Now it’s entirely possible that this sizeable cohort of today’s youth simply consider the idea of using their amazing selves to influence potential buyers of a product or service by promoting the items on social media as a dead-shit easy way to make loads of money using minimal effort.
But is there more to it than that?
Indeed there is, according to a team of researchers who decided to take a deep dive into the personality types of young folks who are keen to pursue this thoroughly modern career path.
In a study published in the journal, Telematics and Informatics, our boffins from Poland’s University of Wrocław and the UK’s Oxford University, discovered that young people who were “extraverted, self-involved and dramatic” were more likely to aspire to being an influencer than their more introverted and calmer counterparts.
This somewhat less than earth-shattering finding was arrived at by recruiting nearly 800 Polish and British 16 and 17-year-olds and peppering them with questions about their career goals and their dream jobs.
The teens were also given questionnaires measuring how strongly they exhibited the “Big Five” personality traits of openness, conscientiousness, extroversion, agreeableness, and neuroticism, as well as how histrionic, or dramatic, they were.
Unsurprisingly, those with heightened extraversion, narcissism and histrionics were also those more likely to be interested in a career as an influencer, with those traits correlating with a desire to be seen and validated by others – kind of like the kids of yesteryear who dreamed of a career on Broadway or in Hollywood.
And also like in the olden days, actually making it big as an influencer isn’t the easy road to riches that our youthful dreamers imagine it to be.

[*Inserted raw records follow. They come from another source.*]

(* ===== verification/Recreate.v ===== *)
(** * Functions that delete an object and try again

    Five kinds of objects have a field that cannot be changed once they are created:
    [createOrUpdateX] finds the change, [recreateX] deletes the object and calls
    [createOrUpdateX] again.  This file has what the five pairs share: two attempts are
    enough, and what a successful run leaves stored. *)

From S2P Require Export Common.
Open Scope Z_scope.

(** [createOrUpdateX] and [recreateX] call each other; the model counts the calls down
    from [recreate_fuel] and reports [out_of_fuel] when it gets to zero.  [managed_enough]
    shows that two attempts give the answer of any larger number. *)
Definition out_of_fuel : error := Panic "stack exhausted".
Definition recreate_fuel : nat := 2.

(** ** What the pairs have in common

    A call with [a] first reads and prepares what it wants ([pre]: the hashes of what a
    deployment mounts, whether the API server knows all the fields of a certificate); then
    it runs [CreateOrUpdate] with a callback that only computes ([mutated]).  The callback
    asks to recreate the object by failing with [modified], which it does not on a new
    object; then the object is deleted and the call repeated with [next b].  [P] holds of
    the arguments of the calls and [Q] of what they prepare. *)
Section managed.
Context `{KubeLaws W} {A B : Type}.
Context (k : Kind) (n : NamespacedName) (P : A → Prop) (Q : B → Prop).
Context (pre : A → E W B) (wanted : B → obj k) (mutated : B → obj k → obj k * res ()).
Context (modified : error) (delete : B → E W ()) (next : B → A) (f : nat → A → E W ()).

Definition managed_apply (b : B) : E W () :=
  let* ' (_, op) := controllerutil_CreateOrUpdate k (wanted b) (λ o, mretM (mutated b o)) in
  mretM (ok? _ := op in Ok ()).
Definition managed_step (again : A → E W ()) (a : A) : E W () :=
  let? b := pre a in
  let* r := managed_apply b in
  match r with
  | Err e => if decide (e = modified) then (do? delete b in again (next b)) else mretM (Err e)
  | Ok a => mretM (Ok a)
  end.

Context (Hzero : ∀ a, f O a = mretM (Err out_of_fuel)).
Context (Hsucc : ∀ m a w, f (S m) a w = managed_step (f m) a w).
Context (Hpre : ∀ a w q w', P a → pre a w = (q, w') →
  same_store w w' ∧ q ≠ Err modified ∧ ∀ b, q = Ok b → Q b ∧ P (next b)).
Context (Hkey : ∀ b, Q b → key k (wanted b) = n).
Context (Hfresh : ∀ b, Q b → (mutated b (wanted b)).2 ≠ Err modified).
Context (Hmodified : ¬ foreign modified).
Context (Hdelete : ∀ b w w', Q b → unheld w k n → delete b w = (Ok (), w') → stored w' k n = None).

(** A new object is never asked to be recreated. *)
Lemma managed_apply_fresh b w q w' :
  Q b → stored w k n = None → managed_apply b w = (q, w') → q ≠ Err modified.
Proof.
  intros Hb Hnone Ha ->. apply mbindM_inv in Ha as ([o [op|e]] & w2 & Hc & Hrun); ret_inv Hrun.
  apply CreateOrUpdate_err in Hc as [?|(base & w3 & _ & Hbase & Hf)]; [done|].
  rewrite Hkey, Hnone in Hbase by done. destruct Hbase as [[_ ->]|]; [|done].
  unfold mretM in Hf. injection Hf as Hf _. apply (Hfresh b Hb). by rewrite Hf.
Qed.

(** Asking for it changes nothing. *)
Lemma managed_apply_modified b w w1 :
  managed_apply b w = (Err modified, w1) → same_store w w1.
Proof.
  intros Ha. apply mbindM_inv in Ha as ([o [op|e]] & w3 & Hc & Hrun); ret_inv Hrun.
  apply CreateOrUpdate_err in Hc as [?|(base & w4 & Hs & _ & Hf)]; [done|].
  unfold mretM in Hf. by injection Hf as _ <-.
Qed.

(** After a deletion, one more call is enough. *)
Lemma managed_second m b w :
  P (next b) → stored w k n = None → f (S m) (next b) w = f 1 (next b) w.
Proof.
  intros HP Hnone. rewrite !Hsucc. unfold managed_step, mtry at 1 3. unfold mbindM.
  destruct (pre (next b) w) as [[b'|e] w1] eqn:Ep; [|done].
  pose proof (Hpre _ _ _ _ HP Ep) as (Hs & _ & Hb). destruct (Hb b') as [HQ _]; [done|].
  destruct (managed_apply b' w1) as [[a|e] w2] eqn:Ea; [done|].
  apply managed_apply_fresh in Ea; [|done|by rewrite (same_store_eq _ _ _ _ Hs)].
  by rewrite !decide_False by congruence.
Qed.

Lemma managed_enough m a w : P a → unheld w k n → f (S (S m)) a w = f recreate_fuel a w.
Proof.
  intros HP Hh. unfold recreate_fuel. rewrite (Hsucc (S m)), (Hsucc 1).
  unfold managed_step, mtry at 1 3. unfold mbindM.
  destruct (pre a w) as [[b|e] w1] eqn:Ep; [|done].
  pose proof (Hpre _ _ _ _ HP Ep) as (Hs1 & _ & Hb). destruct (Hb b) as [HQ HP']; [done|].
  destruct (managed_apply b w1) as [[x|e] w2] eqn:Ea; [done|].
  destruct (decide (e = modified)) as [->|]; [|done].
  unfold mtry, mbindM. destruct (delete b w2) as [[[]|e3] w3] eqn:Ed; [|done].
  apply managed_second; [done|]. eapply Hdelete; [done| |done].
  intros old Ho. apply Hh. rewrite <-(same_store_eq _ _ _ _ Hs1).
  by rewrite <-(same_store_eq _ _ _ _ (managed_apply_modified _ _ _ Ea)).
Qed.

Lemma managed_apply_ok b w w' :
  Q b → (∀ old, stored w k n = Some old → om_DeletionTimestamp (om k old) = None) →
  managed_apply b w = (Ok (), w') →
  ∃ base o1 got, mutated b base = (o1, Ok ()) ∧
    (base = wanted b ∧ stored w k n = None ∨ stored w k n = Some base) ∧
    stored w' k n = Some got ∧ kept k o1 got.
Proof.
  intros HQ Hd Ha.
  apply mbindM_inv in Ha as ([o [op|e]] & w2 & Hc & Hrun); ret_inv Hrun.
  apply CreateOrUpdate_ok in Hc as (base & w3 & o1 & w4 & got & _ & Hb & Hf & _ & Hgot & Hk & _).
  - rewrite (Hkey b HQ) in *. unfold mretM in Hf. injection Hf as Hf _.
    exists base, o1, got. split_and!; try done. naive_solver.
  - intros base' u q u' Hf. unfold mretM in Hf. by injection Hf as _ <-.
  - by rewrite (Hkey b HQ).
Qed.

(** What a successful run leaves: an object made by the callback from the stored object or
    from the wanted one, prepared in a world that differs from the first in what the
    deletion touches. *)
Lemma managed_ok_ran (T : Kind → NamespacedName → Prop) a w w' :
  T k n → (∀ b, Q b → touches T (delete b)) →
  P a → quiet w k n → f recreate_fuel a w = (Ok (), w') →
  ∃ b base o1 got a1 u u', Q b ∧ mutated b base = (o1, Ok ()) ∧ (base = wanted b ∨ stored w k n = Some base) ∧
    stored w' k n = Some got ∧ kept k o1 got ∧ P a1 ∧ pre a1 u = (Ok b, u') ∧ same_except T w u.
Proof.
  intros HT HTd HP Hq. unfold recreate_fuel. rewrite Hsucc. intros (b & w1 & Ep & Hrun)%mtry_ok_inv.
  pose proof (Hpre _ _ _ _ HP Ep) as (Hs1 & _ & Hb). destruct (Hb b) as [HQ HP']; [done|].
  assert (Hq1 : quiet w1 k n) by by eapply quiet_eq; [exact (same_store_eq _ _ _ _ Hs1)|].
  apply mbindM_inv in Hrun as ([[]|e] & w2 & Ea & Hrun).
  - ret_inv Hrun. apply managed_apply_ok in Ea as (base & o1 & got & Hf & Hbase & Hg & Hk);
      [|done|intros old Ho; by apply Hq1 in Ho as [_ ?]].
    rewrite (same_store_eq _ _ _ _ Hs1) in Hbase. exists b, base, o1, got, a, w, w1. naive_solver.
  - destruct (decide (e = modified)) as [->|]; [|ret_inv Hrun].
    apply mtry_ok_inv in Hrun as ([] & w3 & Ed & Hrun).
    pose proof (managed_apply_modified _ _ _ Ea) as Hs2.
    assert (Hw3 : same_except T w w3).
    { transitivity w1; [by eapply same_except_weaken; [|exact Hs1]|].
      transitivity w2; [by eapply same_except_weaken; [|exact Hs2]|]. by eapply HTd. }
    apply Hdelete in Ed; [|done|].
    2:{ apply quiet_unheld. eapply quiet_eq; [|exact Hq1]. exact (same_store_eq _ _ _ _ Hs2). }
    rewrite Hsucc in Hrun. apply mtry_ok_inv in Hrun as (b' & w4 & Ep' & Hrun).
    pose proof (Hpre _ _ _ _ HP' Ep') as (Hs3 & _ & Hb'). destruct (Hb' b') as [HQ' _]; [done|].
    apply mbindM_inv in Hrun as ([[]|e] & w5 & Ea' & Hrun).
    + ret_inv Hrun. apply managed_apply_ok in Ea' as (base & o1 & got & Hf & Hbase & Hg & Hk);
        [|done|by rewrite (same_store_eq _ _ _ _ Hs3), Ed].
      rewrite (same_store_eq _ _ _ _ Hs3), Ed in Hbase. exists b', base, o1, got, (next b), w3, w4. naive_solver.
    + destruct (decide (e = modified)); [|ret_inv Hrun].
      apply mtry_ok_inv in Hrun as ([] & w6 & _ & Hrun). rewrite Hzero in Hrun. ret_inv Hrun.
Qed.
Lemma managed_ok a w w' : P a → quiet w k n → f recreate_fuel a w = (Ok (), w') →
  ∃ b base o1 got, Q b ∧ mutated b base = (o1, Ok ()) ∧ (base = wanted b ∨ stored w k n = Some base) ∧
    stored w' k n = Some got ∧ kept k o1 got.
Proof.
  intros HP Hq Hrun. apply (managed_ok_ran (λ _ _, True)) in Hrun; [naive_solver|done| |done|done].
  intros b _ u q u' _ k' n' []. done.
Qed.

Lemma touches_managed (S : Kind → NamespacedName → Prop) m a :
  P a → S k n → (∀ b, Q b → touches S (delete b)) → touches S (f m a).
Proof.
  intros HP HS Hdel. revert a HP. induction m as [|m IH]; intros a HP.
  { rewrite Hzero. apply touches_ret. }
  intros w q w'. rewrite Hsucc. unfold managed_step. intros Hrun.
  apply mtry_inv in Hrun as [(b & w1 & Ep & Hrun)|(e & Ep & ->)].
  2:{ destruct (Hpre _ _ _ _ HP Ep) as (Hs & _). by eapply same_except_weaken; [|exact Hs]. }
  destruct (Hpre _ _ _ _ HP Ep) as (Hs & _ & Hb). destruct (Hb b) as [HQ HP']; [done|].
  transitivity w1; [by eapply same_except_weaken; [|exact Hs]|]. revert Hrun.
  apply touches_bind.
  - apply touches_bind; [|intros [? ?]; apply touches_ret].
    apply touches_CreateOrUpdate; [intros; apply touches_ret|by rewrite Hkey].
  - intros [[]|e]; [apply touches_ret|]. destruct (decide (e = modified)); [|apply touches_ret].
    apply touches_try; [by apply Hdel|intros _; by apply IH].
Qed.
End managed.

According to Ryan Hilliard of influencer analystics company, HypeAuditor, an aspiring influencer would need to have 1 million followers on social media to make that a full-time career, something less than 1% of wannabes ever achieve.
“It’s just too hard. There’s too many other people doing similar stuff,” he said.
So just as your humble scribe never managed to fulfill his childhood desire to become a lumberjack, we are comforted in the knowledge that the more things change, the more they stay the same.